La nature anti-ouvrière du régime mis en place par le PC chinois, à sa tête Mao, est illustrée par la méfiance de ce régime face aux travailleurs des villes :

« Le maoïsme stoppe net cet élan en prônant un retour vers la ruralité. L’idéologie « des cités rurales et des villages urbains » se fixe pour objectif de dissoudre la ville dans sa périphérie rurale. Dans ce contexte, le taux d’urbanisation reste inférieur à 20%. (...)
Un mouvement de concentration urbain s’amorce à la suite des réformes économiques de Deng Xiaoping, au début des années 1980. Mais on se méfie alors encore de « la ville qui affranchit ». L’ouverture reste contenue aux Zones économiques spéciales (ZES), premières fenêtres sur la mondialisation, qui concentrent les investissements directs étrangers. »

Ces ZES ont pour corollaire l’enfermement local de la classe ouvrière qui les fait fonctionner. L’essor urbain général est marqué par la volonté de parquer les travailleurs dans des zones analogues, sous surveillance, tout en faisant de l’investissement immobilier un secteur de croissance du capitalisme en grande partie spéculatif :

« La privatisation du foncier en 1995, marque un tournant majeur. Il est désormais possible de négocier les droits d’usage du sol, la propriété restant du domaine public. La vente des droits d’utilisation du sol aux promoteurs constitue, rapidement, la principale ressource financière des collectivités locales.
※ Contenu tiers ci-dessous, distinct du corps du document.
Definition __init__ (pin1 pin2 pin3 pin4 : Z) (speed direction : object) (steps : Z)
  : M unit :=
  assign (with_pinout (Pinout.new pin1 pin2 pin3 pin4));;
  assign (with_speed speed_table);;
  set_speed speed;;
  assign (with_steps360 steps);;
  assign (with_step_state 12 (* 0b1100 *));;
  assign (with_dic_direction direction_table);;
  set_direction direction;;
  emit (EvPrint "init motor");;
  sleep.

(** The object before [__init__] has assigned anything: every attribute
    holds a placeholder, and [__init__] assigns each attribute before a
    method reads it. *)
Definition blank : BipolarStepper :=
  mkStepper (Pinout.new 0 0 0 0) ∅ 0%Q 0 0 ∅ Forward_step.

(** [BipolarStepper(pin1, pin2, pin3, pin4, speed, direction, steps360)] *)
Definition construct (pin1 pin2 pin3 pin4 : Z) (speed direction : object) (steps : Z)
  : result unit * BipolarStepper * list event :=
  __init__ pin1 pin2 pin3 pin4 speed direction steps blank.

(** [BipolarStepper()] with every argument at its default. *)
Definition default_stepper : BipolarStepper :=
  final (construct 17 16 15 14 (Str "high") (Str "forward") 200).


(** ** What the claims speak of *)

(** The four phases of the canonical cycle: 1100, 0110, 0011, 1001. *)
Definition canonical_phases : list Z := [12; 6; 3; 9].

(** How many of the four wired bits of a pattern are set. *)
Definition bits_set (p : Z) : nat :=
  length (List.filter (Z.testbit p) [0; 1; 2; 3]).

(** Some two neighbouring positions of the 4-position cycle (position 3 is
    next to position 0) are both set. *)
Definition adjacent_pair (p : Z) : bool :=
  existsb (fun i => Z.testbit p i && Z.testbit p ((i + 1) mod 4)) [0; 1; 2; 3].

(** The objects that exist: what a constructor call leaves, and what a
    forward or backward transition makes of such an object. *)
Inductive reachable : BipolarStepper -> Prop :=
| reachable_init pin1 pin2 pin3 pin4 speed direction steps :
    reachable (final (construct pin1 pin2 pin3 pin4 speed direction steps))
| reachable_step d self :
    reachable self -> reachable (final (call d self)).

Definition reachable_pattern (p : Z) : Prop :=
  exists self, reachable self /\ _step_state self = p.

(** The tables are the ones [__init__] assigned. *)
Definition tables_intact (self : BipolarStepper) : Prop :=
  _speed self = speed_table /\ _dic_direction self = direction_table.

(** How many single-step advances a log shows: each advance ends in one
    [utime.sleep]. *)
Definition sleeps (t : list event) : nat := length (List.filter is_sleep t).
Definition pin_writes (t : list event) : nat := length (List.filter is_pin t).

(** [k] single-step advances in a row. *)
Fixpoint advances (k : nat) : M unit :=
  match k with
  | O => ret tt
  | S k' => advance;; advances k'
  end.

(** [sum(l)] *)
Definition sum (l : list Z) : Z := foldr Z.add 0 l.

(** The four pins with their outputs low. *)
Definition released (p : Pinout.t) : Pinout.t :=
  {| Pinout.pin1 := mkPin (gpio (Pinout.pin1 p)) false;
     Pinout.pin2 := mkPin (gpio (Pinout.pin2 p)) false;
     Pinout.pin3 := mkPin (gpio (Pinout.pin3 p)) false;
     Pinout.pin4 := mkPin (gpio (Pinout.pin4 p)) false |}.

(** A call of a public method. *)
Inductive request : Type :=
| SetSpeed (speed : object)
| SetDirection (direction : object)
| NextSteps (nsteps : Z)
| NextAngle (angle : Z)
| Sleep
| SplitSteps (nsplits : Z).

(** The object a call leaves behind, whether it returned or raised. *)
Definition serve (r : request) (self : BipolarStepper) : BipolarStepper :=
  match r with
  | SetSpeed speed => final (set_speed speed self)
  | SetDirection direction => final (set_direction direction self)
  | NextSteps nsteps => final (next_steps nsteps self)
  | NextAngle angle => final (next_angle angle self)
  | Sleep => final (sleep self)
  | SplitSteps nsplits => final (split_steps nsplits self)
  end.

(** The objects a program can hold: a constructed one, and what public
    calls make of it. *)
Inductive in_use : BipolarStepper -> Prop :=
| in_use_new pin1 pin2 pin3 pin4 speed direction steps :
    in_use (final (construct pin1 pin2 pin3 pin4 speed direction steps))
| in_use_serve r self :
    in_use self -> in_use (serve r self).

(** What holds of every object in use. *)
Definition sound (self : BipolarStepper) : Prop :=
  tables_intact self /\ _step_state self ∈ canonical_phases.

(** Python's [ValueError] is the explicit rejection of an argument. *)
Definition invalid_argument {A : Type} (r : result A) : Prop := r = Raise ValueError.

(** ** What the further properties speak of *)

(** The step state that the transition [d] makes of the step state [s]. *)
Definition shift (d : bound_method) (s : Z) : Z :=
  _step_state (final (call d (with_step_state s blank))).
Cette manne est d’autant plus importante que les budgets locaux augmentent du fait d’un désengagement de l’administration centrale, doublé d’une augmentation des dépenses. L’immobilier devient ainsi le carburant des projets d’infrastructures publiques, ainsi que des politiques de stimulus social pour l’éducation, la santé et les retraites. Ce système de financement est dès lors l’une des principales causes de l’étalement urbain irraisonné et des banlieues fantômes.
(...) Vingt ans après le début de l’ouverture économique, le taux d’urbanisation a finalement doublé pour atteindre 40%, à la fin du XXème siècle. Il aura fallu 120 ans à l’Angleterre pour atteindre ce niveau. Aujourd’hui, plus de la moitié de la population chinoise est urbaine. Le gouvernement tente de contenir cette pression, se fixant l’objectif de 60% d’urbanisation en 2030.
(...) La Chine compte aujourd’hui plus d’une centaine de villes de plus d’un million d’habitants et, selon l’OCDE, quinze villes de plus de 10 millions. (...) »

Alors qu’une liberté d’investir débridée est laissée à la bourgeoisie bureaucratique des pouvoirs publics locaux, un contrôle policier pèse sur les travailleurs, qui sont des citoyens de seconde zone, voire des sans-papiers dans leur propre pays :

« Avant l’ouverture économique du pays, la ville chinoise s’organisait autour des unités de travail, les danwei. Chaque structure constituait une entité autocentrée, sorte de village urbain, fournissant logements, écoles et services sociaux aux employés. La financiarisation du foncier a mis un terme à cette organisation inclusive segmentant l’espace par type d’activité et par niveau social. Le caractère communautaire des quartiers historiques disparait également, remplacé par des résidences immobilières fermées, tournant le dos à la vie urbaine. La ville chinoise est de moins en moins inclusive, poussant en périphérie, à proximité des pôles industriels, les ménages les plus modestes. »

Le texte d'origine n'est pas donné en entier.